### [Problem description]
Repeat exactly the lines from the first line of the records through the line containing "Definition saved (clients", and nothing more.

Data excerpts
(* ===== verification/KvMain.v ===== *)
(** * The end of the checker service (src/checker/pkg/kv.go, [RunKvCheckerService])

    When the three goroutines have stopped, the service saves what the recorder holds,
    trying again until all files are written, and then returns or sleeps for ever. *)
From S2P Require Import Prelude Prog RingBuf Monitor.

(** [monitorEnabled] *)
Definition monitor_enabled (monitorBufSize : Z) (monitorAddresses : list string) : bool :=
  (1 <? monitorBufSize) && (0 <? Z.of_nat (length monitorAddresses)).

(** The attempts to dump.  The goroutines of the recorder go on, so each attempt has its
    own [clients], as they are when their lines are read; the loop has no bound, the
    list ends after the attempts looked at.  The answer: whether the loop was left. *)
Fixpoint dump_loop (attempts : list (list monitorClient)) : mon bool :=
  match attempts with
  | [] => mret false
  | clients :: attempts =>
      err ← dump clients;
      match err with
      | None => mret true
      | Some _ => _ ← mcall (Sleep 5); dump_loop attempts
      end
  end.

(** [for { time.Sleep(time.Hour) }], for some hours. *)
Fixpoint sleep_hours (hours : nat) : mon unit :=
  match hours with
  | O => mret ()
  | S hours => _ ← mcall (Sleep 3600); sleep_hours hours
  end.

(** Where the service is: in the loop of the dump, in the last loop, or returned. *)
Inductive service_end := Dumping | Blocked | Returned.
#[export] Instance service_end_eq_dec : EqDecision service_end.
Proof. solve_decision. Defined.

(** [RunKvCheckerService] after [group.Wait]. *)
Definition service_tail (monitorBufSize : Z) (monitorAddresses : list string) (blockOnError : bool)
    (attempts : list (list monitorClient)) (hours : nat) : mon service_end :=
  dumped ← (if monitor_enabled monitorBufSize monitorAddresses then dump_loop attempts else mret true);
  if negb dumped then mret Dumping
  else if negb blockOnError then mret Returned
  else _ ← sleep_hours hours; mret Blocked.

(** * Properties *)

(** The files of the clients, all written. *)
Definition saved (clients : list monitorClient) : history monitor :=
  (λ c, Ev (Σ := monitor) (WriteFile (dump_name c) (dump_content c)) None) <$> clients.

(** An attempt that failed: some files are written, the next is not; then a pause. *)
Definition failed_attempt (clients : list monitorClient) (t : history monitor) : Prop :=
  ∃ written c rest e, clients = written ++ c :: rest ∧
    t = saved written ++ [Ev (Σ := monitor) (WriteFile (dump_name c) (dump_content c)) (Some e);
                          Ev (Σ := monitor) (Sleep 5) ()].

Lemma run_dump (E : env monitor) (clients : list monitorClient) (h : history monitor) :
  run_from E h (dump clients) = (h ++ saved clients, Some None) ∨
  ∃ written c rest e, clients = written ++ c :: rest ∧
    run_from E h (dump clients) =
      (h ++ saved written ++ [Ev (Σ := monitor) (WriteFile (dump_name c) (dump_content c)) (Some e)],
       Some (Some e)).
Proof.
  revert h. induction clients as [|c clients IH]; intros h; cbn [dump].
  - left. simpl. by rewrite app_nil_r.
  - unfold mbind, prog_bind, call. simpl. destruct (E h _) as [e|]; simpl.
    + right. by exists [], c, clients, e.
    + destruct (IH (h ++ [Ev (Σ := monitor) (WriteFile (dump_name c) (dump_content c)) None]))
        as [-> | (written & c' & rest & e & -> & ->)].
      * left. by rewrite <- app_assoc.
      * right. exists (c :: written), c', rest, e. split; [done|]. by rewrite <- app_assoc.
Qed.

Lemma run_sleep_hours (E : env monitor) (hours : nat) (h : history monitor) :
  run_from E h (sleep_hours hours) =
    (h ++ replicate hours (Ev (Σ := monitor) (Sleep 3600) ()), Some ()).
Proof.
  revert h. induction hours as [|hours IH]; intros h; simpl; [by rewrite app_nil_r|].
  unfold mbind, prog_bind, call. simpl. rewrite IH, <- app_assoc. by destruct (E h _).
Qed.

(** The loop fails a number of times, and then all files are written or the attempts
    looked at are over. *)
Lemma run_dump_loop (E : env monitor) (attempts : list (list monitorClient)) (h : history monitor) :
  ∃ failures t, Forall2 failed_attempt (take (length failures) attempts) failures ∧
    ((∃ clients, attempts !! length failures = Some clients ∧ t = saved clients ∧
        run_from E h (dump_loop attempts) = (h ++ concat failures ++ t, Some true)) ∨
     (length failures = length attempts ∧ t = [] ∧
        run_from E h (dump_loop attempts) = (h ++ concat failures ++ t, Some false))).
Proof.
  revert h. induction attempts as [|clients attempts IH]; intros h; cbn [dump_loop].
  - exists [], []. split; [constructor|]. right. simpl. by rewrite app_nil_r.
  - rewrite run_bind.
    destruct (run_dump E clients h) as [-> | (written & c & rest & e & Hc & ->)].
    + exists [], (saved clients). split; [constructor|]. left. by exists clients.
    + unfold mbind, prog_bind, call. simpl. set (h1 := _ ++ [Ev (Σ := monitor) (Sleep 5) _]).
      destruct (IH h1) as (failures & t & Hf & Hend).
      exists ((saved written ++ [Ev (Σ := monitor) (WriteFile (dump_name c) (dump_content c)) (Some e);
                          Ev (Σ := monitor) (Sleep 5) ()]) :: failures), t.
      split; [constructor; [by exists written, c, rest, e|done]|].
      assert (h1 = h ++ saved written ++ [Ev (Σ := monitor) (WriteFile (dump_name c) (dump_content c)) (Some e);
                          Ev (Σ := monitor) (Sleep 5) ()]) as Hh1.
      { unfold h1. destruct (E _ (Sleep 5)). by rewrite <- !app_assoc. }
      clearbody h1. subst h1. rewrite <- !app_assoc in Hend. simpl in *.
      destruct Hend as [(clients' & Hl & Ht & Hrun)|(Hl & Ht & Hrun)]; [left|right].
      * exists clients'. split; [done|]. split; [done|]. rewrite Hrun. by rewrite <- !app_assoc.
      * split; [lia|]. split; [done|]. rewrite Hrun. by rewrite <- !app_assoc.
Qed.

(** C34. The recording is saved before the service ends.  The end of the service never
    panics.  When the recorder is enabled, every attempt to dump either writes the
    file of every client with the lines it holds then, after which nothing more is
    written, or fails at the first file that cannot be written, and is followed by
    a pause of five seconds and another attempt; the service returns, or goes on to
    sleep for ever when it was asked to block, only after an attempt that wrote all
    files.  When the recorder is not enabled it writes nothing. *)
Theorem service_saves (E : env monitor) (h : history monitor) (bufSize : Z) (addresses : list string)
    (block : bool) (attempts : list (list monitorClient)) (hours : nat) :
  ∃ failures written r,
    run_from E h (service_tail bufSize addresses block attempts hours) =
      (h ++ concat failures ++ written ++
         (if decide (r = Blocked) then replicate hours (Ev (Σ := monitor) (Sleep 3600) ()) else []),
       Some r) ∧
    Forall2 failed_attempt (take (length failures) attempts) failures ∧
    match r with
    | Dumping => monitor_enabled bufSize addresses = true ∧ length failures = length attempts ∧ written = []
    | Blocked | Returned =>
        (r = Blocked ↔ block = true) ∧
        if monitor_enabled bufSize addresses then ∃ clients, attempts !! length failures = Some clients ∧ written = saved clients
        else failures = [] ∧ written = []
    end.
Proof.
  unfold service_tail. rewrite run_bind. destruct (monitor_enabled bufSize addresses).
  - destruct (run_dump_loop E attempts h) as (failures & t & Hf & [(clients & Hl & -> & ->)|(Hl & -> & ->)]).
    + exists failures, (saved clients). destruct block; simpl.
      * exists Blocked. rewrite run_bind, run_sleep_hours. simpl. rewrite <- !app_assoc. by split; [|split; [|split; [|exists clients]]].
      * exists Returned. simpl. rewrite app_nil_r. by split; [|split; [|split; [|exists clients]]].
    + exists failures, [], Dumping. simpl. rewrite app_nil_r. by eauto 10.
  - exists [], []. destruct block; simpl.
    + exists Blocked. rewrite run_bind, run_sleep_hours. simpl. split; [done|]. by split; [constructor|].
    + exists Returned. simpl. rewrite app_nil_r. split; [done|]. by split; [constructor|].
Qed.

### [Response]
(* ===== verification/KvMain.v ===== *)
(** * The end of the checker service (src/checker/pkg/kv.go, [RunKvCheckerService])

    When the three goroutines have stopped, the service saves what the recorder holds,
    trying again until all files are written, and then returns or sleeps for ever. *)
From S2P Require Import Prelude Prog RingBuf Monitor.

(** [monitorEnabled] *)
Definition monitor_enabled (monitorBufSize : Z) (monitorAddresses : list string) : bool :=
  (1 <? monitorBufSize) && (0 <? Z.of_nat (length monitorAddresses)).

(** The attempts to dump.  The goroutines of the recorder go on, so each attempt has its
    own [clients], as they are when their lines are read; the loop has no bound, the
    list ends after the attempts looked at.  The answer: whether the loop was left. *)
Fixpoint dump_loop (attempts : list (list monitorClient)) : mon bool :=
  match attempts with
  | [] => mret false
  | clients :: attempts =>
      err ← dump clients;
      match err with
      | None => mret true
      | Some _ => _ ← mcall (Sleep 5); dump_loop attempts
      end
  end.

(** [for { time.Sleep(time.Hour) }], for some hours. *)
Fixpoint sleep_hours (hours : nat) : mon unit :=
  match hours with
  | O => mret ()
  | S hours => _ ← mcall (Sleep 3600); sleep_hours hours
  end.

(** Where the service is: in the loop of the dump, in the last loop, or returned. *)
Inductive service_end := Dumping | Blocked | Returned.
#[export] Instance service_end_eq_dec : EqDecision service_end.
Proof. solve_decision. Defined.

(** [RunKvCheckerService] after [group.Wait]. *)
Definition service_tail (monitorBufSize : Z) (monitorAddresses : list string) (blockOnError : bool)
    (attempts : list (list monitorClient)) (hours : nat) : mon service_end :=
  dumped ← (if monitor_enabled monitorBufSize monitorAddresses then dump_loop attempts else mret true);
  if negb dumped then mret Dumping
  else if negb blockOnError then mret Returned
  else _ ← sleep_hours hours; mret Blocked.

(** * Properties *)

(** The files of the clients, all written. *)
Definition saved (clients : list monitorClient) : history monitor :=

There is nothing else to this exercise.